Lemma upstream_detail_hidden_witness :
  response_of
    (onRequestPost (upstream 401 "Unauthorized" "Invalid credentials")
       (post (entries_of jane)) quiet) =
  response_of
    (onRequestPost (upstream 503 "Service Unavailable" "<html>upstream stack</html>")
       (post (entries_of marked_up)) quiet) /\
  response_of
    (onRequestPost (upstream 401 "Unauthorized" "Invalid credentials")
       (post (entries_of jane)) quiet) =
  response_of
    (onRequestPost (upstream 429 "Too Many Requests" "slow down")
       (post (entries_of jane)) quiet).
Proof.
  split.
  - destruct (upstream_detail_hidden
                (upstream 401 "Unauthorized" "Invalid credentials")
                (upstream 503 "Service Unavailable" "<html>upstream stack</html>")
                (post (entries_of jane)) (post (entries_of marked_up)) quiet quiet)
      as [Hpath _].
    destruct Hpath as [Hsame _]; [| | exact Hsame].
    + unfold delivery_failure_path. do 5 eexists. split; [reflexivity |].
      split; [apply valid_passes; vm_compute; reflexivity |].
      split; [reflexivity |]. split; [vm_compute; reflexivity |].
      split; [reflexivity |]. split; reflexivity.
    + unfold delivery_failure_path. do 5 eexists. split; [reflexivity |].
      split; [apply valid_passes; vm_compute; reflexivity |].
      split; [reflexivity |]. split; [vm_compute; reflexivity |].
      split; [reflexivity |]. split; reflexivity.
  - destruct (upstream_detail_hidden
                (upstream 401 "Unauthorized" "Invalid credentials")
                (upstream 429 "Too Many Requests" "slow down")
                (post (entries_of jane)) (post (entries_of jane)) quiet quiet)
      as (_ & Hdetail & _).
    apply Hdetail.
    + reflexivity.
    + intros rq. reflexivity.
Defined.

(** ** The paths of the handler *)

Lemma handler_outcomes w ctx st :
  exists r st', onRequestPost w ctx st = (inr r, st') /\ outcome w ctx st r st'.
Proof.
  rewrite handler_of_try.
  destruct (formData (request ctx)) as [e | entries] eqn:Hf.
  { rewrite (try_parse_error _ _ _ _ Hf), catch_run.
    eexists _, _. split; [done |]. by apply outcome_unparsed. }
  rewrite (try_parsed _ _ _ _ Hf).
  destruct (passes_validation _) eqn:Hv.
  2: { eexists _, _. split; [done |]. by eapply outcome_invalid. }
  destruct (deliver_delivery w (env ctx) (Object_fromEntries entries) st)
    as [err Hp | p err Hp Ha | p auth err Hp Ha Hw | p auth r Hp Ha Hw Hok
        | p auth r err Hp Ha Hw Hok Ht | p auth r b Hp Ha Hw Hok Ht];
    rewrite ?catch_run; eexists _, _; (split; [done |]);
    rewrite apiPayload_run in Hp; injection Hp as Hp.
  - eapply outcome_no_payload; [done | done |].
    revert Hp. unfold apiPayload, response_of, mbind, M_bind, settle, mret, M_ret.
    destruct (replace_method _); [intros [= ->]; reflexivity | discriminate].
  - by eapply outcome_no_auth.
  - by eapply outcome_transport.
  - by eapply outcome_accepted.
  - by eapply outcome_unreadable.
  - by eapply outcome_refused.
Qed.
------
Wherever "Many" turns up in the records, copy the whole line.

    (onRequestPost (upstream 429 "Too Many Requests" "slow down")
                (upstream 429 "Too Many Requests" "slow down")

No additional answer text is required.